(From left to right): Clayton Blackmore, Neil Webb, Viv Anderson, Dion Dublin, Frank Stapleton and The Score’s Ben Blake.
WHEN AN EMAIL landed in my inbox offering the chance to rub shoulders with a team of ex-professionals in a friendly five-a-side game, I saw it as an opportunity to live out a childhood dream and, maybe, even impress.
Sure, the opposition had won English league titles, FA Cups and European Cup Winners’ Cup medals and amassed somewhere in the region of 170 senior international caps between them for Ireland, England and Wales… but, look, that was decades ago and most of them were in their 50s now.
I, on the other hand, was at an age which people speak about players “coming into their peak”. Although my modest playing days never quite amounted to much and it would be generous to be called a journeyman currently lining out in the lower divisions of the Leinster Senior League, youth and fitness would certainly prevail against a side which would be short on legs.
So when our motley crew of sports journalists from radio, print and online stepped out onto the pitch to face the Manchester United ‘Legends’, it felt like we had nothing to fear.
The opening exchanges were arguably our strongest period as the pretenders buzzed around the enclosed artificial surface eager to catch the eye.
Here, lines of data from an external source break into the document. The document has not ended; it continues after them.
(** X16: for an identifier that the interpreter converts,
    [get_ai_insights] returns [None] without deserialising when the
    response is 204 or its body decodes to a falsy value (an empty object
    or array, [null], [false], 0, the empty string), and otherwise returns
    what the deserialiser makes of the decoded body. *)
Theorem ai_insights_optional
    transport model_validate self trend_id force_refresh tr r :
  (digits trend_id <= int_max_str_digits)%nat ->
  transport tr
    (request_for self "GET" ("/api/trends/" ++ str_int trend_id ++ "/ai-insights")
       (kw_params [ ("force_refresh", force_refresh) ])) = Responded r ->
  200 <= status_code r < 300 ->
  (status_code r = 204 ->
   fst (invoke transport model_validate self
          (get_ai_insights trend_id force_refresh) tr) = Return PyNone) /\
  (forall v, status_code r <> 204 -> json_outcome r = inr v ->
   fst (invoke transport model_validate self
          (get_ai_insights trend_id force_refresh) tr) =
   if truthy v then model_validate "AIInsight" v else Return PyNone).
Proof.
  intros D H I.
  assert (P : prepare (get_ai_insights trend_id force_refresh) =
              Return (mkPrepared "GET"
                        ("/api/trends/" ++ str_int trend_id ++ "/ai-insights")
                        (kw_params [ ("force_refresh", force_refresh) ])
                        (validate_if_truthy "AIInsight")))
    by (cbn [prepare]; rewrite (format_int_ok _ D); reflexivity).
  split.
  - intros E.
    rewrite (invoke_return _ _ _ _ _ _ _ _ P (dispatch_204 _ _ _ _ _ _ r H E)).
    reflexivity.
  - intros v N J.
    rewrite (invoke_return _ _ _ _ _ _ _ _ P
               (dispatch_2xx_json _ _ _ _ _ _ r v H I N J)).
    reflexivity.
Qed.

Lemma ai_insights_optional_witness :
  fst (invoke (always (Responded ok_object)) reject_all sample_client
         (get_ai_insights 3 (PyBool false)) []) = Return PyNone.
Proof.
  assert (I : 200 <= status_code ok_object < 300) by (cbn; lia).
  assert (D : (digits 3 <= int_max_str_digits)%nat)
    by (apply Nat.leb_le; reflexivity).
  apply (proj2 (ai_insights_optional (always (Responded ok_object)) reject_all
                  sample_client 3 (PyBool false) [] ok_object D eq_refl I)
           (PyDict [])); [cbn; lia | reflexivity].
Defined.

Lemma listing_prepared c model :
  listing_model c = Some model ->
  exists endpoint,
    prepare c = Return (mkPrepared "GET" endpoint no_kwargs (validate_each model)).
Proof.
  destruct c; try discriminate; intros E; injection E as <-;
    eexists; reflexivity.
Qed.

(** X17: a method that returns a list of typed items raises [TypeError]
    on a 204 response: it iterates over the [None] that the dispatch
    returns. *)
Theorem listing_on_no_content transport model_validate self c p model tr r :
  listing_model c = Some model ->
  prepare c = Return p ->
  transport tr (request_for self (p_method p) (p_endpoint p) (p_kwargs p)) =
    Responded r ->
  status_code r = 204 ->
  invoke transport model_validate self c tr =
  (Raise (TypeError "'NoneType' object is not iterable"),
   (tr ++ [ NetworkCall
              (request_for self (p_method p) (p_endpoint p) (p_kwargs p)) ])%list).
Proof.
  intros L P H E.
  destruct (listing_prepared c model L) as [endpoint P'].
  assert (p_post p = validate_each model) as Q
      by (rewrite P in P'; injection P' as ->; reflexivity).
  rewrite (invoke_return _ _ _ _ p _ _ _ P (dispatch_204 _ _ _ _ _ _ r H E)).
  rewrite Q. reflexivity.
Qed.

Lemma listing_on_no_content_witness :
  invoke (always (Responded no_content)) accept_any sample_client
    get_available_plans [] =
  (Raise (TypeError "'NoneType' object is not iterable"),
   [ NetworkCall (request_for sample_client "GET" "/api/plans" no_kwargs) ]).
Proof.
  apply (listing_on_no_content _ accept_any sample_client get_available_plans
           (mkPrepared "GET" "/api/plans" no_kwargs
              (validate_each "SubscriptionPlan"))
           "SubscriptionPlan" [] no_content); reflexivity.
Defined.

Lemma map_result_Forall2 {A B} (f : A -> Result B) l ys :
  map_result f l = Return ys <-> Forall2 (fun x y => f x = Return y) l ys.
Proof.
  revert ys. induction l as [| x rest IH]; intros ys; cbn [map_result].
  - split.
    + intros E. injection E as <-. constructor.
    + intros F. inversion F. reflexivity.
  - split.
    + destruct (f x) as [y | e] eqn:X; [| discriminate].
      destruct (map_result f rest) as [zs | e] eqn:R; [| discriminate].
      intros E. injection E as <-. constructor; [exact X | apply IH; reflexivity].
    + intros F. inversion F as [| ? y ? zs X T]; subst.
      rewrite X. apply IH in T. rewrite T. reflexivity.
Qed.

Lemma map_result_first_failure {A B} (f : A -> Result B) pre x post e :
  (forall a, In a pre -> exists b, f a = Return b) ->
  f x = Raise e ->
  map_result f (pre ++ x :: post)%list = Raise e.
Proof.
  induction pre as [| a pre IH]; intros G X; cbn [app map_result].
  - rewrite X. reflexivity.
  - destruct (G a (or_introl eq_refl)) as [b ->].
    rewrite IH; [reflexivity | | exact X].
    intros a' I. apply G. right. exact I.
Qed.

(** X18: when the response body is a JSON array, a method that returns a
    list returns one typed item per element of the array, in the order of
    the array, each the deserialisation of its element; and it returns a
    list only if every element deserialises. *)
Theorem listing_validates_each
    transport model_validate self c p model tr r items ys :
  listing_model c = Some model ->
  prepare c = Return p ->
  transport tr (request_for self (p_method p) (p_endpoint p) (p_kwargs p)) =
    Responded r ->
  200 <= status_code r < 300 -> status_code r <> 204 ->
  json_outcome r = inr (PyList items) ->
  (fst (invoke transport model_validate self c tr) = Return (PyList ys) <->
   Forall2 (fun x y => model_validate model x = Return y) items ys).
Proof.
  intros L P H I N J.
  destruct (listing_prepared c model L) as [endpoint P'].
  assert (p_post p = validate_each model) as Q
      by (rewrite P in P'; injection P' as ->; reflexivity).
  rewrite (invoke_return _ _ _ _ p _ _ _ P
             (dispatch_2xx_json _ _ _ _ _ _ r _ H I N J)).
  rewrite Q. cbn [fst finish py_iter].
  rewrite <- map_result_Forall2.
  destruct (map_result (model_validate model) items) as [zs | e].
  - split; intros E; injection E as <-; reflexivity.
  - split; discriminate.
Qed.

Lemma listing_validates_each_witness :
  fst (invoke
         (always (Responded
                    (mkResponse 200 "[1, 2]" (inr (PyList [PyInt 1; PyInt 2])))))
         accept_int sample_client get_topic_interests []) =
  Return (PyList [PyInt 1; PyInt 2]).
Proof.
  apply (proj2 (listing_validates_each _ accept_int sample_client
                  get_topic_interests
                  (mkPrepared "GET" "/api/user/topic-interests" no_kwargs
                     (validate_each "TopicInterest"))
                  "TopicInterest" []
                  (mkResponse 200 "[1, 2]" (inr (PyList [PyInt 1; PyInt 2])))
                  [PyInt 1; PyInt 2] [PyInt 1; PyInt 2]
                  eq_refl eq_refl eq_refl
                  ltac:(cbn; lia) ltac:(cbn; lia) eq_refl)).
  repeat constructor.
Defined.

(** X19: when some element of the array fails to deserialise, a method
    that returns a list raises the error of the first such element and
    returns no partial list. *)
Theorem listing_first_failure
    transport model_validate self c p model tr r pre x post e :
  listing_model c = Some model ->
  prepare c = Return p ->
  transport tr (request_for self (p_method p) (p_endpoint p) (p_kwargs p)) =
    Responded r ->
  200 <= status_code r < 300 -> status_code r <> 204 ->
  json_outcome r = inr (PyList (pre ++ x :: post)) ->
  (forall a, In a pre -> exists b, model_validate model a = Return b) ->
  model_validate model x = Raise e ->
  fst (invoke transport model_validate self c tr) = Raise e.
Proof.
  intros L P H I N J G X.
  destruct (listing_prepared c model L) as [endpoint P'].
  assert (p_post p = validate_each model) as Q
      by (rewrite P in P'; injection P' as ->; reflexivity).
  rewrite (invoke_return _ _ _ _ p _ _ _ P
             (dispatch_2xx_json _ _ _ _ _ _ r _ H I N J)).
  rewrite Q. cbn [fst finish py_iter].
  rewrite (map_result_first_failure _ pre x post e G X). reflexivity.
Qed.

Lemma listing_first_failure_witness :
  fst (invoke
         (always (Responded
                    (mkResponse 200 "[1, null, 3]"
                       (inr (PyList [PyInt 1; PyNone; PyInt 3])))))
         accept_int sample_client get_export_settings []) =
  Raise (ValidationError "ExportConfiguration").
Proof.
  apply (listing_first_failure _ accept_int sample_client get_export_settings
           (mkPrepared "GET" "/api/user/export/settings" no_kwargs
              (validate_each "ExportConfiguration"))
           "ExportConfiguration" []
           (mkResponse 200 "[1, null, 3]"
              (inr (PyList [PyInt 1; PyNone; PyInt 3])))
           [PyInt 1] PyNone [PyInt 3]);
    [reflexivity | reflexivity | reflexivity | cbn; lia | cbn; lia
    | reflexivity | | reflexivity].
  intros a [<- | []]. exists (PyInt 1). reflexivity.
Defined.

(** X20: the [delete_*] methods and [mark_notifications_read] never
    consult the deserialiser: their outcome and their effects are the same
    under any two deserialisers. *)
Theorem no_deserialisation transport validate1 validate2 self c tr :
  is_deletion c = true \/ (exists ids, c = mark_notifications_read ids) ->
  invoke transport validate1 self c tr = invoke transport validate2 self c tr.
Proof.
  intros [D | [ids ->]].
  - unfold invoke, bind, lift.
    destruct (prepare c) as [p | e] eqn:P; [| reflexivity].
    destruct (deletion_prepared c p D P) as [_ [_ Q]]. rewrite Q.
    destruct (_request _ _ _ _ _ _) as [[d | e] tr']; reflexivity.
  - unfold invoke, bind, lift. cbn [prepare p_method p_endpoint p_kwargs p_post].
    destruct (_request _ _ _ _ _ _) as [[d | e] tr']; reflexivity.
Qed.

Lemma no_deserialisation_witness :
  invoke (always (Responded ok_object)) accept_any sample_client
    (mark_notifications_read PyNone) [] =
  invoke (always (Responded ok_object)) reject_all sample_client
    (mark_notifications_read PyNone) [].
Proof.
  apply (no_deserialisation (always (Responded ok_object)) accept_any reject_all
           sample_client (mark_notifications_read PyNone) []).
  right. exists PyNone. reflexivity.
Defined.

(** ** Routes *)

Lemma uint_no_slash d : has_slash (NilEmpty.string_of_uint d) = false.
Proof. induction d; cbn; auto. Qed.

Lemma str_int_no_slash z : has_slash (str_int z) = false.
Proof.
  unfold str_int, NilZero.string_of_int, NilZero.string_of_uint.
  destruct (Z.to_int z) as [d | d]; destruct d; cbn; auto using uint_no_slash.
Qed.

Lemma str_int_inj a b : str_int a = str_int b -> a = b.
Proof.
  unfold str_int. intros E. apply DecimalZ.to_int_inj.
  assert (N : forall z, Z.to_int z <> Decimal.Pos Decimal.Nil /\
                        Z.to_int z <> Decimal.Neg Decimal.Nil).
  { intros [| q | q]; cbn; split; try discriminate;
      intros Q; injection Q as Q;
      exact (DecimalPos.Unsigned.to_uint_nonnil q Q). }
  apply (f_equal NilZero.int_of_string) in E.
  rewrite !NilZero.isi in E by apply N.
  injection E as E. exact E.
Qed.

Lemma has_slash_app_slash y t : has_slash (y ++ String "/" t) = true.
Proof.
  induction y as [| c y IH]; cbn; [reflexivity|].
  rewrite IH. apply orb_true_r.
Qed.
Lemma error_timer (err : option string) (retryable : option bool) (t1 t2 : Z) :
  preserves timer_ok (error err retryable t1 t2).
Proof. unfold error. timer_auto. Qed.
#[local] Hint Resolve error_timer : timer.

Lemma start_timer : preserves timer_ok start.
Proof. unfold start, load_streams. timer_auto. Qed.
#[local] Hint Resolve start_timer : timer.

Lemma getStreams_settled_timer (playId : Z) (result : Settlement) :
  preserves timer_ok (getStreams_settled playId result).
Proof. unfold getStreams_settled, select_stream. timer_auto. Qed.

Lemma onerror_timer (err : option string) (retryable : option bool) (t1 t2 : Z)
      (fresh : Construction) :
  preserves timer_ok (onerror err retryable t1 t2 fresh).
Proof. unfold onerror. timer_auto. Qed.

Lemma play_timer (t : Track) (fresh : Construction) :
  preserves timer_ok (play t fresh).
Proof. unfold play. timer_auto. Qed.

Lemma subscribe_timer (c : nat) :
  preserves timer_ok (subscribe c).
Proof. unfold subscribe. timer_auto. Qed.

Lemma onpacket_timer (packet : list Z) (len : nat) (f : Z) :
  preserves timer_ok (onpacket crypto_secretbox_easy randombytes_buf packet len f).
Proof. unfold onpacket. timer_auto. Qed.

Lemma setPaused_timer (p : bool) : preserves timer_ok (setPaused p).
Proof. unfold setPaused. timer_auto. Qed.

Lemma onstatechange_timer (cur : Status) : preserves timer_ok (onstatechange cur).
Proof. unfold onstatechange. timer_auto. Qed.

(** What the timer callback does after its [send]. *)
Lemma silence_tick_tail (w : World) (iv : Interval) (k : Z) :
  silence_frames_interval (tp w) = Some iv ->
  silence_frames_left (tp w) = k ->
  returns
    (bind get (fun w0 =>
     bind (if engine_owns_counters w0 then
             try_catch (bind update_secretbox (fun _ => ret true))
               (fun _ => bind (emit (ConsoleError "Error updating secret box state:"))
                           (fun _ => bind clear_interval (fun _ => ret false)))
           else ret true)
       (fun proceed : bool =>
          if proceed then
            bind get (fun w1 =>
              if silence_frames_left (tp w1) =? 0 then clear_interval else ret tt)
          else ret tt)))
    (fun _ w' =>
       conns w' = conns w /\ bufs w' = bufs w /\ clock w' = clock w
       /\ send_calls (trace w') = send_calls (trace w)
       /\ silence_frames_needed (tp w') = silence_frames_needed (tp w)
       /\ silence_frames_left (tp w') = k
       /\ (silence_frames_interval (tp w') = None
           \/ silence_frames_interval (tp w') = Some iv /\ k <> 0)) w.
Proof.
  intros Hi Hl.
  repeat run_step.
  all: split_player.
  all: rewrite ?send_calls_snoc, ?app_nil_r.
  all: repeat match goal with
              | H : (_ =? 0) = true |- _ => apply Z.eqb_eq in H
              | H : (_ =? 0) = false |- _ => apply Z.eqb_neq in H
              end.
  all: try congruence.
  all: repeat split; auto.
  all: try (right; split; congruence).
Qed.

(** One firing of the timer: one frame, one frame less to send, and
    the invariant holds again. *)
Lemma fire_interval_timer (w : World) (iv : Interval) :
  well_formed w -> timer_ok w ->
  silence_frames_interval (tp w) = Some iv ->
  returns (fire_interval crypto_secretbox_easy randombytes_buf)
    (fun _ w' =>
       well_formed w' /\ timer_ok w' /\ clock w' = due iv
       /\ send_calls (trace w') = send_calls (trace w) ++ [(due iv, SILENCE, 960, true)]
       /\ silence_frames_left (tp w') = silence_frames_left (tp w) - 1
       /\ (silence_frames_interval (tp w') = None
           \/ silence_frames_interval (tp w') = Some (mkInterval 20 (due iv + 20)))) w.
Proof.
  intros Hwf (H1 & H2 & H3) Hi.
  destruct (H2 iv Hi) as [Hp Hl].
  assert (Hneed : silence_frames_needed (tp w) = false).
  { destruct (silence_frames_needed (tp w)); [|reflexivity].
    destruct (H1 eq_refl) as [_ Hnone]. congruence. }
  unfold fire_interval, returns. apply post_bind, post_get. cbn beta. rewrite Hi.
  apply post_bind, post_modify. apply post_bind, post_modify. rewrite Hp.
  unfold silence_tick. apply post_bind, post_modify.
  match goal with |- post _ _ _ ?W => set (w0 := W) end.
  assert (Hwf0 : well_formed w0) by exact Hwf.
  apply post_bind.
  eapply post_mono;
    [ apply (post_conj _ _ _ _ _ _
               (send_post crypto_secretbox_easy randombytes_buf w0 SILENCE 960 true
                  Hwf0 ltac:(lia))
               (send_calls_post w0 SILENCE 960 true)) | | intros ? ? [[] _] ].
  intros [] w1 ((Ht & Hcl & Hwf1 & _) & Hcalls). cbn beta.
  eapply post_mono;
    [ apply (silence_tick_tail w1 (mkInterval 20 (due iv + 20))
               (silence_frames_left (tp w) - 1))
    | | intros ? ? [] ].
  - rewrite Ht. reflexivity.
  - rewrite Ht. reflexivity.
  - intros [] w2 (Hc2 & Hb2 & Hcl2 & Hcalls2 & Hn2 & Hl2 & Hi2).
    rewrite Ht in Hn2. subst w0. simp.
    split; [|split; [|split; [|split; [|split]]]].
    + destruct Hwf1 as [Ha Hb]. split; [by rewrite Hb2 | by rewrite Hc2].
    + unfold timer_ok. rewrite Hn2, Hneed, Hl2.
      split; [discriminate|]. split; [|lia].
      intros iv' Hiv'. destruct Hi2 as [Hi2 | [Hi2 Hne]]; [congruence|].
      rewrite Hi2 in Hiv'. injection Hiv' as <-. simpl. lia.
    + congruence.
    + rewrite Hcalls2, Hcalls. reflexivity.
    + exact Hl2.
    + destruct Hi2 as [Hi2 | [Hi2 _]]; auto.
Qed.

(** The keepalive keeps its invariant under everything that can be done
    to the player; the firing of the timer needs a world in which its
    [send] does not fail. *)
Theorem timer_invariant (k : Action) (w : World) :
  well_formed w -> timer_ok w ->
  post (act crypto_secretbox_easy randombytes_buf k)
       (fun _ w' => timer_ok w') (fun _ w' => timer_ok w') w.
Proof.
  intros Hwf Hok.
  assert (Hdone : forall m : M World Error unit, preserves timer_ok m ->
            post m (fun _ w' => timer_ok w') (fun _ w' => timer_ok w') w).
  { intros m Hm. apply Hm, Hok. }
  assert (Hdrop : forall A (m : M World Error A), preserves timer_ok m ->
            preserves timer_ok (bind m (fun _ => ret tt))).
  { intros A m Hm. apply preserves_bind; [exact Hm | intros _; apply preserves_ret]. }
  destruct k; cbn [act].
  - apply Hdone, Hdrop, subscribe_timer.
  - apply Hdone, onstatechange_timer.
  - apply Hdone, onpacket_timer.
  - apply Hdone. unfold onfinish. timer_auto.
  - apply Hdone, Hdrop, onerror_timer.
  - apply Hdone, Hdrop, play_timer.
  - apply Hdone, Hdrop, start_timer.
  - apply Hdone, Hdrop, getStreams_settled_timer.
  - apply Hdone, setPaused_timer.
  - apply Hdone. unfold stop. timer_auto.
  - apply Hdone. unfold seek. timer_auto.
  - apply Hdone, create_player_timer.
  - apply Hdone, destroy_player_timer.
  - apply Hdone, init_secretbox_timer.
  - apply Hdone, send_timer.
  - apply Hdone, start_silence_frames_timer.
  - apply Hdone, stop_silence_frames_timer.
  - apply Hdone, Hdrop, error_timer.
  - destruct (silence_frames_interval (tp w)) as [iv|] eqn:Hi.
    + eapply post_mono; [apply (fire_interval_timer w iv Hwf Hok Hi) | | intros ? ? []].
      intros [] w' (_ & H & _). exact H.
    + unfold post. rewrite fire_interval_idle by exact Hi. exact Hok.
Qed.

Lemma run_idle_bounded (n : nat) (w : World) :
  well_formed w -> timer_ok w -> frames_pending w <= Z.of_nat n ->
  exists w',
    run_idle crypto_secretbox_easy randombytes_buf n w = (Returned tt, w')
    /\ silence_frames_interval (tp w') = None
    /\ (length (send_calls (trace w')) <= length (send_calls (trace w))
                                          + Z.to_nat (frames_pending w))%nat.
Proof.
  revert w. induction n as [|n IH]; intros w Hwf Hok Hn.
  - exists w. split; [reflexivity|]. split; [|lia].
    unfold frames_pending in Hn. destruct Hok as (_ & H2 & _).
    destruct (silence_frames_interval (tp w)) as [iv|]; [|reflexivity].
    destruct (H2 iv eq_refl). lia.
  - destruct (silence_frames_interval (tp w)) as [iv|] eqn:Hi.
    + pose proof (fire_interval_timer w iv Hwf Hok Hi) as Hfire.
      apply returns_eq in Hfire.
      destruct Hfire as ([] & w1 & Hrun & Hwf1 & Hok1 & _ & Hcalls & Hl1 & Hi1).
      assert (Hp : frames_pending w = silence_frames_left (tp w))
        by (unfold frames_pending; by rewrite Hi).
      assert (Hp1 : frames_pending w1 <= frames_pending w - 1).
      { unfold frames_pending at 1. destruct (silence_frames_interval (tp w1)); [lia|].
        destruct Hok as (_ & H2 & _). destruct (H2 iv Hi). lia. }
      destruct (IH w1 Hwf1 Hok1 ltac:(lia)) as (w' & Hrun' & Hnone & Hlen).
      exists w'. split; [|split; [exact Hnone|]].
      * simpl. unfold bind. rewrite Hrun. exact Hrun'.
      * rewrite Hcalls, length_app in Hlen. simpl in Hlen.
        assert (0 <= frames_pending w1).
        { unfold frames_pending. destruct Hok1 as (_ & _ & H3).
          destruct (silence_frames_interval (tp w1)); lia. }
        lia.
    + exists w. split; [by apply run_idle_done|]. split; [exact Hi | lia].
Qed.

(** A countdown never runs away: whatever state the operations have
    left the keepalive in, left alone the timer is gone after five
    firings at the latest, and has sent no more frames than were
    pending. *)
Theorem keepalive_bounded (n : nat) (w : World) :
  well_formed w -> timer_ok w -> (5 <= n)%nat ->
  exists w',
    run_idle crypto_secretbox_easy randombytes_buf n w = (Returned tt, w')
    /\ silence_frames_interval (tp w') = None
    /\ (length (send_calls (trace w')) <= length (send_calls (trace w))
                                          + Z.to_nat (frames_pending w))%nat
    /\ frames_pending w <= 5.
Proof.
  intros Hwf Hok Hn.
  assert (Hp : 0 <= frames_pending w <= 5).
  { unfold frames_pending. destruct Hok as (_ & _ & H3).
    destruct (silence_frames_interval (tp w)); lia. }
  destruct (run_idle_bounded n w Hwf Hok ltac:(lia)) as (w' & Hrun & Hnone & Hlen).
  exists w'. repeat split; auto. lia.
Qed.

(** ** The hooks of the decode engine and the guarded calls *)

Lemma stop_silence_frames_arms (w : World) :
  timer_ok w ->
  returns stop_silence_frames
    (fun _ w' =>
       armed w' /\ conns w' = conns w /\ bufs w' = bufs w /\ clock w' = clock w
       /\ trace w' = trace w
       /\ external_packet_send (tp w') = external_packet_send (tp w)
       /\ external_encrypt (tp w') = external_encrypt (tp w)
       /\ subscriptions (tp w') = subscriptions (tp w)
       /\ player (tp w') = player (tp w)) w.
Proof.
  intros (H1 & H2 & H3). unfold stop_silence_frames.
  run_step. run_step. run_step.
  destruct (silence_frames_needed (tp w)) eqn:Hn.
  - run_step. destruct (H1 eq_refl). unfold armed. auto 10.
  - repeat run_step. all: unfold armed; simp; auto 10.
Qed.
That lasted all of three-and-a-half minutes.
From there on out, it was patently clear that we would spend the best part of an hour chasing the ball and waiting to regain possession either by picking it out of the back of the net or when the other team occasionally misjudged a pass or wayward strike.
Ben and Dion Dublin contest a loose ball. David Maher/SPORTSFILE
It wasn’t as if they were exerting themselves physically but we just couldn’t get near them. While elder statesman Frank Stapleton never put a foot wrong and was all about doing the simple things right, Viv Anderson, also 57 years young, was more energetic than most of our lads and often gave running commentary to the play.
Trigger-happy Clayton Blackmore still has a decent strike on him, Neil Webb showed some nice touches and, at 44, the ‘baby’ of the group Dion Dublin looked like he could line out for Norwich City five years on from hanging up his boots.
When the official scorekeeper tried to claim it was 7-6 to the reds at half-time, more than a couple of us chuckled.
We did enjoy some bright periods in the latter stages of the second half but that may have had more to do with our opponents losing interest than anything else.
Anderson, always the joker, launched himself to the deck with a couple of dives even Ashley Young would be proud of.
Upon being awarded a penalty, the former defender turned away from the ball and back-heeled his spot kick into the bottom corner – leaving our goalkeeper red-faced.
You had to laugh.
When the final whistle did eventually go, most of us were just glad the beating had been called to a halt so we could get back to the day job — reporting on football from the safety of the sideline.
Before they hopped on a flight back to the UK, I spoke to the ex-pros about their time with Manchester United and the current state of the club.
Neil Webb – 1989-1992
Credit: Neil Webb is challenged by Warsaw’s Leszek Pisz
On signing for United
You don’t know what you’re letting yourself in for when you play for Manchester United. I left a better team Notts Forest to join but I thought I could help them win their first league title. Unfortunately that wasn’t me, it was a few years later with a chap named Roy Keane.
On Alex Ferguson
Don’t cross him. I think we had six fallings out over three and a half years. I was right three and he was right three. It was a draw but I lost because he sold me. You cross him once, it’s bad enough. I crossed him three times and that was it.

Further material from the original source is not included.